'''
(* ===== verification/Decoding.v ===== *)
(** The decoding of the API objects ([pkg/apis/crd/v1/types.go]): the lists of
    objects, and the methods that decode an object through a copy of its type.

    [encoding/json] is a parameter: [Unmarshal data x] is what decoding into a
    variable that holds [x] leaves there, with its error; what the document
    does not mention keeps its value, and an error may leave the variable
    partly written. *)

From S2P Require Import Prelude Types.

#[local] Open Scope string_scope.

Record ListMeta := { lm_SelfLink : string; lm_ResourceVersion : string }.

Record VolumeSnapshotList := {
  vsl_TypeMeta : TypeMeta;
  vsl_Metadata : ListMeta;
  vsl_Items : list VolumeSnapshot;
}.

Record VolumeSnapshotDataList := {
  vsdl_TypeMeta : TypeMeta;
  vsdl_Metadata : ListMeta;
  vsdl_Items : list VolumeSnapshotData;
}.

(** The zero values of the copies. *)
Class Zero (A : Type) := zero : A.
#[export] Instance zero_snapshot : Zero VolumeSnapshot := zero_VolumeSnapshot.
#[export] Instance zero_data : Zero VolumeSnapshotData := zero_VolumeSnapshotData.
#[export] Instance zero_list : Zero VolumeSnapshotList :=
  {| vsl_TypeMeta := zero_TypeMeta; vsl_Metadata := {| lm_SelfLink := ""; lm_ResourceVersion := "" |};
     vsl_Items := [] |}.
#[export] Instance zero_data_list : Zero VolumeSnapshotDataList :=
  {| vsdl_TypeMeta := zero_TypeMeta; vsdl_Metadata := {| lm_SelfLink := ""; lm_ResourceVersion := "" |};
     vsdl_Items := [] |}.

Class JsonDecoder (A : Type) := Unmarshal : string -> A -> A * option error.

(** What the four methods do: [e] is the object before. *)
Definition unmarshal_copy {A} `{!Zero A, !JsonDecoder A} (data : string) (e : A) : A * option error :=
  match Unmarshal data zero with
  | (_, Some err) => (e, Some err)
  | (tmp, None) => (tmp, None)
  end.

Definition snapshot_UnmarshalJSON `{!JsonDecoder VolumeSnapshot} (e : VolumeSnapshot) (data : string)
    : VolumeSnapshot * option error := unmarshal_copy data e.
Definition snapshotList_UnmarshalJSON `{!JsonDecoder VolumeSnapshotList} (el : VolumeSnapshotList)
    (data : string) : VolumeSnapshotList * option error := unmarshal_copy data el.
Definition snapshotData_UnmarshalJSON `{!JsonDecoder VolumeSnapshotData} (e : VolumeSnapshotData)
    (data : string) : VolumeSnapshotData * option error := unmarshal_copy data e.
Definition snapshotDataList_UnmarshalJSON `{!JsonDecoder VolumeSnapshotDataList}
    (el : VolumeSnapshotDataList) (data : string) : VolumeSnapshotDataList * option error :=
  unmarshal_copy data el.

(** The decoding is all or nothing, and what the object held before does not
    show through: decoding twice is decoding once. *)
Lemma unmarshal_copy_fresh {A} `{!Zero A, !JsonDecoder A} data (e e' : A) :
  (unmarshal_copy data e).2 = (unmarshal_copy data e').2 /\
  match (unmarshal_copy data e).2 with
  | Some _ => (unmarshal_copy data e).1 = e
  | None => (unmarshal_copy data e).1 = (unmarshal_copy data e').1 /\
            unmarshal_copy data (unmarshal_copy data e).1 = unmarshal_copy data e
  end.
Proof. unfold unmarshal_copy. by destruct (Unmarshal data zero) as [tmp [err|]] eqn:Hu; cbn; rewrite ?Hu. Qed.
'''
'''
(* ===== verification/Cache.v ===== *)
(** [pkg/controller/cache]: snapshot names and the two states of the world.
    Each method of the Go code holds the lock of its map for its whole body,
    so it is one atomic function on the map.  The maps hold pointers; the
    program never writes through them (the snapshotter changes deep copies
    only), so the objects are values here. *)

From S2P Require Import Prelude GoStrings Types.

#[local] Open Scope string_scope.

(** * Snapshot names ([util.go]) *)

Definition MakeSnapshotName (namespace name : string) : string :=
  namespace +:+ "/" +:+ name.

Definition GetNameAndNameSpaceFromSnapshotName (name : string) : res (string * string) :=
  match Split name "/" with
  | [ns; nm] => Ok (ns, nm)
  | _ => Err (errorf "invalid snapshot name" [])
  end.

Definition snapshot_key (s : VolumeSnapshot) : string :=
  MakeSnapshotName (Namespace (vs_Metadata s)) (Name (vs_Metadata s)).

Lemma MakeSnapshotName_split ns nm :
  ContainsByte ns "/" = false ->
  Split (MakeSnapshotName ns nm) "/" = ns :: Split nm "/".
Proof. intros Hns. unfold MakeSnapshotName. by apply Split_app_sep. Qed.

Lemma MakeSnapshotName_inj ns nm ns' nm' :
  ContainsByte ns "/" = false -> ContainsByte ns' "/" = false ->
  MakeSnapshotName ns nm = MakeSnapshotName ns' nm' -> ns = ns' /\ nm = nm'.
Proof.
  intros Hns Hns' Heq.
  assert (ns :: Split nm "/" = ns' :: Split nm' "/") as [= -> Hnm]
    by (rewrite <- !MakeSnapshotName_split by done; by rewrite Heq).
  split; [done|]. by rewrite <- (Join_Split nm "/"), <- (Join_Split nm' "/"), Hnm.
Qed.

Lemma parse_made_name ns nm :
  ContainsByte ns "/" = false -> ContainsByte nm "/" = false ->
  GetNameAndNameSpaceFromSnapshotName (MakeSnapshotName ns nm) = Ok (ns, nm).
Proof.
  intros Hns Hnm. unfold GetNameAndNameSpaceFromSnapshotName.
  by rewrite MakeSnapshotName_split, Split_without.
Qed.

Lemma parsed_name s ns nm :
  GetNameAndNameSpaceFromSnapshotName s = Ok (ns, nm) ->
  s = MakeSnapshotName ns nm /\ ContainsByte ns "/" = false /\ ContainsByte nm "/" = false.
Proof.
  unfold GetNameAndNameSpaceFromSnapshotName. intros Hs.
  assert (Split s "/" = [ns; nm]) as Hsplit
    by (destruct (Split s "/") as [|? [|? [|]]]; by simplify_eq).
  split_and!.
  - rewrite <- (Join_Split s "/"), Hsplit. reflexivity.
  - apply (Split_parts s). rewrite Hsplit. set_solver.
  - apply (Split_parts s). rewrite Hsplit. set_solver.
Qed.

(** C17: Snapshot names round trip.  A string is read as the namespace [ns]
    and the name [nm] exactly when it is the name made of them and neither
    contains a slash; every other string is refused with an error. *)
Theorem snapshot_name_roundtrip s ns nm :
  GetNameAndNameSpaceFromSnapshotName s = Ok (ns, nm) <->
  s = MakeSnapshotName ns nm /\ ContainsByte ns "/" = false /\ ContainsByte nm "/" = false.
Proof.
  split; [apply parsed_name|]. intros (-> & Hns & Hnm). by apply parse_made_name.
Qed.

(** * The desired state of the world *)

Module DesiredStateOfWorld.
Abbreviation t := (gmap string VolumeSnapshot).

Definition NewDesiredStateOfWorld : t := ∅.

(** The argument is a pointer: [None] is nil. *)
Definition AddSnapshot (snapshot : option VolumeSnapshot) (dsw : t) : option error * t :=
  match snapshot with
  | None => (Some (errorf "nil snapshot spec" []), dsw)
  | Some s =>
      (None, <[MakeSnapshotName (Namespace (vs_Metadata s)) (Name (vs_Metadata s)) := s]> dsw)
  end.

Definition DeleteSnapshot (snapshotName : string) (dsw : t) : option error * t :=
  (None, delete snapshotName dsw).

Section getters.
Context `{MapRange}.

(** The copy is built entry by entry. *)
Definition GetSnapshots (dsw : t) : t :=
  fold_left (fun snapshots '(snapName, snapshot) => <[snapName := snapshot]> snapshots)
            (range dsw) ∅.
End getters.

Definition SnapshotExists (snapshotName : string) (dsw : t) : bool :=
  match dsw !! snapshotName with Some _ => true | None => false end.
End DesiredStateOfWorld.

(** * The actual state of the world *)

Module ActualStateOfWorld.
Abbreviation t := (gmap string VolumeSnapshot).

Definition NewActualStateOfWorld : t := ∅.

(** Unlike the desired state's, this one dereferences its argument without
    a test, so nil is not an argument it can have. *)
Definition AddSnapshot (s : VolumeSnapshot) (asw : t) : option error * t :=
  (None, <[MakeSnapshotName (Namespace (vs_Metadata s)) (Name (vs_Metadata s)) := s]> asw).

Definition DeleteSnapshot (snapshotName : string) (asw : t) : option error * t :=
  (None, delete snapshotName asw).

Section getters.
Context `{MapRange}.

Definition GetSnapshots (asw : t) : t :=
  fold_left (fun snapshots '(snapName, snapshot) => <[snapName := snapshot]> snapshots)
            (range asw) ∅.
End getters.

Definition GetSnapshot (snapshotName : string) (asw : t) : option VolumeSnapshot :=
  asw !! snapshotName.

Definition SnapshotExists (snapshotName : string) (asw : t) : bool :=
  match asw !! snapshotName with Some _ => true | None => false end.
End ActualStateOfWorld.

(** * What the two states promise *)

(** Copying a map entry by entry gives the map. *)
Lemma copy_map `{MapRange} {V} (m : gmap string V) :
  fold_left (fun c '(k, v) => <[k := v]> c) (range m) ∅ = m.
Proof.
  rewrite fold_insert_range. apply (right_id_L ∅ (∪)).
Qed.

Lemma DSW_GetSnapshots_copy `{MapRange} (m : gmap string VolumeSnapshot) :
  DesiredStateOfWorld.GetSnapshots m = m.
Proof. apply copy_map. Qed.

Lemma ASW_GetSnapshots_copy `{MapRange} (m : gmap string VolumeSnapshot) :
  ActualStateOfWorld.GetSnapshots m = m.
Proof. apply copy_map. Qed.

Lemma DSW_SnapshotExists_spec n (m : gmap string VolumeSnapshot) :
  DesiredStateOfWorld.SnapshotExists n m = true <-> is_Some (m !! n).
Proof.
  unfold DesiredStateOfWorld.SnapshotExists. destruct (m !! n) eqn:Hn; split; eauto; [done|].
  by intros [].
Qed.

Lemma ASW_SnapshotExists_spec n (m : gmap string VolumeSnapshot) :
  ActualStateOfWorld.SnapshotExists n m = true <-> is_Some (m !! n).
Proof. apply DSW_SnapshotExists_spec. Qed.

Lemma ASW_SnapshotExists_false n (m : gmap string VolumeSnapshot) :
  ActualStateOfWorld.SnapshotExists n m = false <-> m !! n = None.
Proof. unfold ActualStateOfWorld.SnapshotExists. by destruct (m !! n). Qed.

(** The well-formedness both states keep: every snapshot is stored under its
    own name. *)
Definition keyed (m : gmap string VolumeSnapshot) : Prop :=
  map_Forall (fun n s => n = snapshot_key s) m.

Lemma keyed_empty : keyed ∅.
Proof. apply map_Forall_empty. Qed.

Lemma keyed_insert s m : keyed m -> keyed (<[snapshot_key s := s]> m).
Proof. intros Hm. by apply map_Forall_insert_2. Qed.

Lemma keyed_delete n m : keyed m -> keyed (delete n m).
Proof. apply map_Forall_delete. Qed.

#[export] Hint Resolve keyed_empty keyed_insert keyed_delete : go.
'''
#### Directions for this task:
Of the entries above, repeat exactly the lines from the line with "vsdl_Items := []" through the line with "Proof. unfold unmarshal_copy.", both of them included.

#### Response:
     vsdl_Items := [] |}.

Class JsonDecoder (A : Type) := Unmarshal : string -> A -> A * option error.

(** What the four methods do: [e] is the object before. *)
Definition unmarshal_copy {A} `{!Zero A, !JsonDecoder A} (data : string) (e : A) : A * option error :=
  match Unmarshal data zero with
  | (_, Some err) => (e, Some err)
  | (tmp, None) => (tmp, None)
  end.

Definition snapshot_UnmarshalJSON `{!JsonDecoder VolumeSnapshot} (e : VolumeSnapshot) (data : string)
    : VolumeSnapshot * option error := unmarshal_copy data e.
Definition snapshotList_UnmarshalJSON `{!JsonDecoder VolumeSnapshotList} (el : VolumeSnapshotList)
    (data : string) : VolumeSnapshotList * option error := unmarshal_copy data el.
Definition snapshotData_UnmarshalJSON `{!JsonDecoder VolumeSnapshotData} (e : VolumeSnapshotData)
    (data : string) : VolumeSnapshotData * option error := unmarshal_copy data e.
Definition snapshotDataList_UnmarshalJSON `{!JsonDecoder VolumeSnapshotDataList}
    (el : VolumeSnapshotDataList) (data : string) : VolumeSnapshotDataList * option error :=
  unmarshal_copy data el.

(** The decoding is all or nothing, and what the object held before does not
    show through: decoding twice is decoding once. *)
Lemma unmarshal_copy_fresh {A} `{!Zero A, !JsonDecoder A} data (e e' : A) :
  (unmarshal_copy data e).2 = (unmarshal_copy data e').2 /\
  match (unmarshal_copy data e).2 with
  | Some _ => (unmarshal_copy data e).1 = e
  | None => (unmarshal_copy data e).1 = (unmarshal_copy data e').1 /\
            unmarshal_copy data (unmarshal_copy data e).1 = unmarshal_copy data e
  end.
Proof. unfold unmarshal_copy. by destruct (Unmarshal data zero) as [tmp [err|]] eqn:Hu; cbn; rewrite ?Hu. Qed.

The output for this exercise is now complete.